Dein Vater ist genauso, klagt meine Mutter. Meine Mutter möchte die Welt bereisen. Mein Vater will seine feste Strandburg errichten. Meine Mutter möchte etwas erleben, mein Vater möchte sich einfach nur hinlegen. Dabei war es ja die Verheißung des Mauerfalls gewesen, endlich überall hinreisen zu dürfen. Die meisten entdeckten den Globetrotter in sich, während ich zum Globetrottel mutierte, der seinen Kopf aus Urlaubsüberforderung am liebsten in den Sand gesteckt hätte. Und zwar in den Sand genau zwischen Prerow und Zingst. 

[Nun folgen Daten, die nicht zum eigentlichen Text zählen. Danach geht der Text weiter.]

(** The next position is read before the body. *)
Fixpoint each_safe_loop (fuel : nat) (pos n head : Z) (a : A) (h : lheap) : option (A * lheap) :=
  match fuel with
  | O => None
  | S fuel =>
      if pos =? head then Some (a, h) else
      '(a, h) ← body pos a h;
      next ← get_next n h;
      each_safe_loop fuel n next head a h
  end.

Definition list_for_each_safe (fuel : nat) (head : Z) (a : A) (h : lheap) : option (A * lheap) :=
  pos ← get_next head h; n ← get_next pos h; each_safe_loop fuel pos n head a h.
End Loops.

(** The loops over the objects that contain the heads: the body gets the object. *)
Definition list_entry (offset ptr : Z) : Z := ptr - offset.
Definition list_for_each_entry {A} (offset : Z) (body : Z -> A -> lheap -> option (A * lheap)) :=
  list_for_each (fun pos => body (list_entry offset pos)).
Definition list_for_each_entry_reverse {A} (offset : Z) (body : Z -> A -> lheap -> option (A * lheap)) :=
  list_for_each_prev (fun pos => body (list_entry offset pos)).
Definition list_for_each_entry_safe {A} (offset : Z) (body : Z -> A -> lheap -> option (A * lheap)) :=
  list_for_each_safe (fun pos => body (list_entry offset pos)).

(** * Sequences *)

(** From [a] over the nodes [l] to [b], in both directions. *)
Fixpoint links (h : lheap) (a : Z) (l : list Z) (b : Z) : Prop :=
  match l with
  | [] => get_next a h = Some b /\ get_prev b h = Some a
  | x :: l => get_next a h = Some x /\ get_prev x h = Some a /\ links h x l b
  end.

(** The list at [head] has the nodes [l]. *)
Definition ring (h : lheap) (head : Z) (l : list Z) : Prop := links h head l head /\ NoDup (head :: l).

Definition first (l : list Z) (b : Z) : Z := default b (head l).
Definition final (a : Z) (l : list Z) : Z := default a (last l).

(** ** What the assignments do *)

Definition upd (f : Z -> option Z) (a v : Z) : Z -> option Z := fun b => if decide (b = a) then Some v else f b.

(** The pointers of a heap as functions. *)
Definition pointers (h : lheap) (N P : Z -> option Z) : Prop := forall b, get_next b h = N b /\ get_prev b h = P b.

Lemma upd_eq f a v : upd f a v a = Some v.
Proof. unfold upd. by rewrite decide_True. Qed.
Lemma upd_ne f a v b : b <> a -> upd f a v b = f b.
Proof. intros. unfold upd. by rewrite decide_False. Qed.
Lemma remove_seq h h' a l1 e l2 :
  hlist h a (l1 ++ e :: l2) -> removed h h' (hfinal (SFirst a) l1) e (hfirst l2) -> hlist h' a (l1 ++ l2).
Proof.
  intros [Hs Hd] [Hv Hp]. pose proof (hseq_nonnull _ _ _ Hs) as [_ [_ Hnn2]%Forall_cons]%Forall_app.
  assert (l1 ++ e :: l2 ≡ₚ e :: l1 ++ l2) as E by (symmetry; apply Permutation_middle). rewrite E in Hd.
  apply NoDup_cons in Hd as [He Hd]. apply hseq_parts in Hs as (Hl & _ & Hr). cbn in Hr. apply hseq_link in Hr as [[_ Hk] Hr].
  destruct (parts_frame h h' a l1 l2) as [Hl' Hr']; [done| |done|done|done|].
  { split.
    - intros q Hq Hq'. rewrite Hv, decide_False; [done|done|].
      apply elem_of_cons in Hq as [->|(x & -> & Hin)%list_elem_of_fmap]; [done|]. by intros [= ->].
    - intros x Hx ? ?. rewrite Hp, decide_False by (done || by intros ->). done. }
  split; [|done]. apply hseq_parts. split_and!; [done| |done]. split.
  - rewrite Hv, decide_True; [done|done|]. intros E'. symmetry in E'. revert E'. apply hfinal_ne_in.
    intros ?. apply He, elem_of_app. auto.
  - destruct l2 as [|y l2]; [done|]. destruct Hk as [? _]. split; [done|]. rewrite Hp, decide_True; try done.
    intros ->. apply He, elem_of_app. right. left.
Qed.

(** ** Operations *)

Lemma hpointers_self h : hpointers h (fun p => slot_val p h) (fun x => get_pprev x h).
Proof. done. Qed.

Ltac alive := cbv beta; unfold hupd; repeat case_decide; subst; eauto; try congruence.
(** Runs one assignment. *)
Ltac hassign :=
  let h' := fresh "h" in let Hp := fresh "Hp" in let Hr := fresh "Hr" in
  match goal with
  | |- context [set_slot ?p ?v ?h] =>
      edestruct (fun N P => set_slot_run h N P p v) as (h' & Hr & Hp); [eassumption|alive|rewrite Hr; clear Hr; cbn [mbind option_bind]]
  | |- context [set_pprev ?n ?p ?h] =>
      edestruct (fun N P => set_pprev_run h N P n p) as (h' & Hr & Hp); [eassumption|alive|rewrite Hr; clear Hr; cbn [mbind option_bind]]
  end.

(** What the pointers at a node of the list are. *)
Lemma hlist_at h a l1 e l2 :
  hlist h a (l1 ++ e :: l2) ->
  e <> NULL /\ slot_val (SNext e) h = Some (hfirst l2) /\ get_pprev e h = Some (hfinal (SFirst a) l1) /\
  slot_val (hfinal (SFirst a) l1) h = Some e /\ e ∉ l1 ++ l2 /\ (hfirst l2 <> NULL -> get_pprev (hfirst l2) h = Some (SNext e)).
Proof.
  intros [Hs Hd]. assert (l1 ++ e :: l2 ≡ₚ e :: l1 ++ l2) as E by (symmetry; apply Permutation_middle). rewrite E in Hd.
  apply NoDup_cons in Hd as [He _]. apply hseq_parts in Hs as (_ & [Hv [Hn Hp]] & Hr). cbn in Hr.
  apply hseq_link in Hr as [[Hv2 Hk2] _]. split_and!; try done. destruct l2; [done|]. intros _. by destruct Hk2.
Qed.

Immerhin ist Mallorca für mich ein neues Prerow und Zingst geworden. Dank meiner Freundin. Doch es bleibt mir ein Rätsel, wie sie es geschafft hat, mich das allererste Mal ins Flugzeug nach Mallorca zu locken, ohne mich betäubt und im Frachtraum zwischen den verängstigten Hunden deponiert zu haben. Damals, als mir die Insel noch fremd und bedrohlich erschienen war wie ein wildes Eiland voll Schlangen und Menschenfressern. Was natürlich Unsinn ist. In Wahrheit sind es Radfahrer und deutsche Immobilienmakler. Im Flugzeug begegne ich nun auch wieder den gleichen Ossis wie einst an der Ostsee. Allerdings hat der Zahn der Zeit an ihnen nicht nur genagt, sondern tiefe Fleischwunden hinterlassen, sodaß ich froh bin, daß FFK auf Mallorca verboten ist. Dann leihen wir uns einen Mietwagen, einen Opel, immer dasselbe Model. Dann kaufen wir routiniert in dem riesigen Einkaufscenter direkt an der Autobahn ein, wo es vom Katzenfutter bis zum Mondlandegerät alles gibt. Zwischen den endlosen Regalschluchten suche ich nach Klopapier, Rotwein aus Binissalem und der leckeren Wurst aus den schwarzen Schweinen, und es hätte mich nicht gewundert, auf die Gerippe von Urlaubern zu stoßen, die beim Einkaufen die Orientierung verloren haben. Wir sind bereits nach einer Stunde durch. Von der Autobahn runter geht es über Nebenstraßen, die zu Feldwegen werden, neben Orangenplantagen entlang. Nirgends Touristen. Nur noch echte Esel. Auch Ziegen und Schafe und Stille. Am Ferienhäuschen angekommen, mache ich mir ein Estrella auf, Spaniens Sternburg, und zünde mir eine Dugados an, die F6 des Südens. Und dann begrüßen mich wie immer dieselben Katzen. Bei genauerer Betrachtung sind es zwar nur noch so ungefähr dieselben, weil jedes Jahr eine stirbt und eine neue geboren wird. Gegen ein bißchen Abwechslung habe ich jedoch nichts. Aus der Ferne weht das Gebimmel der Schafsglöckchen herüber. Ein Esel jammert nach einer Eselin. Ich muß das nicht, sondern öffne die dritte Flasche Wein, während meine Freundin die schmale Barke des Mondes bewundert, die durch die Nacht kreuzt zwischen den ununterbrochen startenden und landenden Ferienfliegern.